(** C9: for every listing request that is answered with a posts list
    (status 200), with [p] the page ([Number(page) || 1]: the page asked
    for, page 1 when it is absent, not a number or zero) and [matching]
    the documents the keyword selects (all documents without a keyword),
    newest first: the posts of the answer are at most ten, they come
    right after the first [10 * (p - 1)] matching documents (or after
    all of them when there are fewer), which are skipped, and unless the
    matching documents run out the page holds exactly ten; [page] is
    [p], [total] is the number of matching documents and [pages] is the
    ceiling of [total / 10].  (The only other answer is the 400 of a
    query the database refuses.) *)
Theorem list_posts_pagination (P : Platform) (d : Db) (req : Req) :
  statusCode (snd (serve d (PostRoutes.GET_posts P req))) = 200 ->
  let p := PostRoutes.page_of req in
  exists m skipped found rest pages,
    let matching := PostModel.sort_desc (filter m (posts d)) in
    let total := Z.of_nat (length (filter m (posts d))) in
    matcher P (keyword_of req) = Some m /\
    serve d (PostRoutes.GET_posts P req)
    = (d, mkRes 200 (Some (JObj [("posts", JArr (map (listed_post d) found));
                                 ("page", JNum p);
                                 ("pages", JNum pages);
                                 ("total", JNum total)]))) /\
    1 <= p /\
    (forall q, query_page req = Some q -> q <> 0 -> p = q) /\
    Permutation (filter m (posts d)) matching /\
    Sorted newer_or_same matching /\
    matching = (skipped ++ found ++ rest)%list /\
    length skipped = Nat.min (Z.to_nat (10 * (p - 1))) (length matching) /\
    length matching = length (filter m (posts d)) /\
    (length found <= 10)%nat /\
    (rest = [] \/ length found = 10%nat) /\
    pages = JS.Math_ceil_div total 10 /\
    10 * (pages - 1) < total <= 10 * pages.
Proof.
  intros H200 p. unfold PostRoutes.GET_posts in *.
  destruct (matcher P (keyword_of req)) as [m|] eqn:Hm.
  2:{ rewrite (list_posts_refused P d req (or_introl Hm)) in H200. discriminate H200. }
  destruct (Z.lt_ge_cases p 1) as [Hlt|Hp].
  { rewrite (list_posts_refused P d req (or_intror Hlt)) in H200. discriminate H200. }
  exists m.
  set (matching := PostModel.sort_desc (filter m (posts d))).
  destruct (page_split matching (Z.to_nat (10 * (p - 1))) 10)
    as (Hsplit & Hskip & Hlen & Hrest).
  exists (firstn (Z.to_nat (10 * (p - 1))) matching),
         (firstn 10 (skipn (Z.to_nat (10 * (p - 1))) matching)),
         (skipn 10 (skipn (Z.to_nat (10 * (p - 1))) matching)),
         (JS.Math_ceil_div (Z.of_nat (length (filter m (posts d)))) 10).
  cbv zeta. fold matching.
  split; [reflexivity|].
  split; [exact (list_posts_run P d req m Hm Hp)|].
  split; [exact Hp|].
  split.
  { intros q Hq Hq0. subst p. unfold PostRoutes.page_of. rewrite Hq.
    destruct (Z.eqb_spec q 0); [contradiction | reflexivity]. }
  split; [apply sort_desc_permutation|]. split; [apply sort_desc_sorted|].
  split; [exact Hsplit|]. split; [exact Hskip|].
  split; [apply sort_desc_length|].
  split; [exact Hlen|]. split; [exact Hrest|].
  split; [reflexivity | apply Math_ceil_div_10].
Qed.

Lemma list_posts_pagination_witness :
  exists skipped found rest pages,
    posts twelve_posts = rev (skipped ++ found ++ rest)%list /\
    map createdAt found = [2; 1] /\
    length skipped = 10%nat /\
    pages = 2 /\
    sent (snd (serve twelve_posts (PostRoutes.GET_posts demo_platform page_two)))
    = Some (JObj [("posts", JArr (map (listed_post twelve_posts) found));
                  ("page", JNum 2); ("pages", JNum pages); ("total", JNum 12)]).
Proof.
  destruct (list_posts_pagination demo_platform twelve_posts page_two eq_refl)
    as (m & skipped & found & rest & pages & Hm & Hrun & _ & _ & _ & _ & Hsplit & Hskip
        & _ & Hlen & Hrest & Hpages & _).
  injection Hm as <-. cbn [filter] in *.
  exists skipped, found, rest, pages.
  rewrite Hrun.
  change (filter (fun _ : Post => true) (posts twelve_posts))
    with (posts twelve_posts) in *.
  rewrite <- Hsplit.
  assert (Hs : skipped = firstn 10 (PostModel.sort_desc (posts twelve_posts))).
  { apply (f_equal (firstn (length skipped))) in Hsplit.
    rewrite firstn_app, Nat.sub_diag, firstn_all, firstn_O, app_nil_r in Hsplit.
    rewrite <- Hsplit, Hskip. reflexivity. }
  assert (Hf : found = skipn 10 (PostModel.sort_desc (posts twelve_posts))).
  { apply (f_equal (skipn (length skipped))) in Hsplit.
    rewrite skipn_app, Nat.sub_diag, skipn_all, skipn_O in Hsplit. cbn [app] in Hsplit.
    destruct Hrest as [->|Hten].
    - rewrite app_nil_r in Hsplit. rewrite <- Hsplit, Hskip. reflexivity.
    - apply (f_equal (@length Post)) in Hsplit.
      rewrite length_app, Hten, Hskip in Hsplit. vm_compute in Hsplit. lia. }
  repeat split.
  - rewrite Hf. reflexivity.
  - rewrite Hs. reflexivity.
  - rewrite Hpages. reflexivity.
Defined.

(* ------------------------------------------------------------------ *)
(** ** No password in a response *)
(* ------------------------------------------------------------------ *)

Lemma keeps_ret {A} (a : A) : keeps (ret a).
Proof. intros w H. exact H. Qed.

Lemma keeps_throw {A} (e : Thrown) : keeps (@throw A e).
Proof. intros w H. exact H. Qed.

Lemma keeps_get_db : keeps get_db.
Proof. intros w H. exact H. Qed.

Lemma keeps_put_db (d : Db) : keeps (put_db d).
Proof. intros w H. exact H. Qed.

Lemma keeps_res_status (c : Z) : keeps (res_status c).
Proof. intros w H. exact H. Qed.

Lemma keeps_res_json (j : json) : has_field "password" j = false -> keeps (res_json j).
Proof. intros Hj w _. exact Hj. Qed.

Lemma keeps_bind {A B} (m : M A) (k : A -> M B) :
  keeps m -> (forall a, keeps (k a)) -> keeps (bind m k).
Proof.
  intros Hm Hk w H. unfold bind. specialize (Hm w H).
  destruct (m w) as [[a|e] w']; cbn in *; [now apply Hk | exact Hm].
Qed.

Lemma keeps_try_catch {A} (m : M A) (h : Thrown -> M A) :
  keeps m -> (forall e, keeps (h e)) -> keeps (try_catch m h).
Proof.
  intros Hm Hh w H. unfold try_catch. specialize (Hm w H).
  destruct (m w) as [[a|e] w']; cbn in *; [exact Hm | now apply Hh].
Qed.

------------------------------------------------------------------------

* ACTIVITY *
Show each line in the data where the string "skipped" appears.

* REPLY *
    all of them when there are fewer), which are skipped, and unless the
  exists m skipped found rest pages,
    matching = (skipped ++ found ++ rest)%list /\
    length skipped = Nat.min (Z.to_nat (10 * (p - 1))) (length matching) /\
  exists skipped found rest pages,
    posts twelve_posts = rev (skipped ++ found ++ rest)%list /\
    length skipped = 10%nat /\
    as (m & skipped & found & rest & pages & Hm & Hrun & _ & _ & _ & _ & Hsplit & Hskip
  exists skipped, found, rest, pages.
  assert (Hs : skipped = firstn 10 (PostModel.sort_desc (posts twelve_posts))).
  { apply (f_equal (firstn (length skipped))) in Hsplit.
  { apply (f_equal (skipn (length skipped))) in Hsplit.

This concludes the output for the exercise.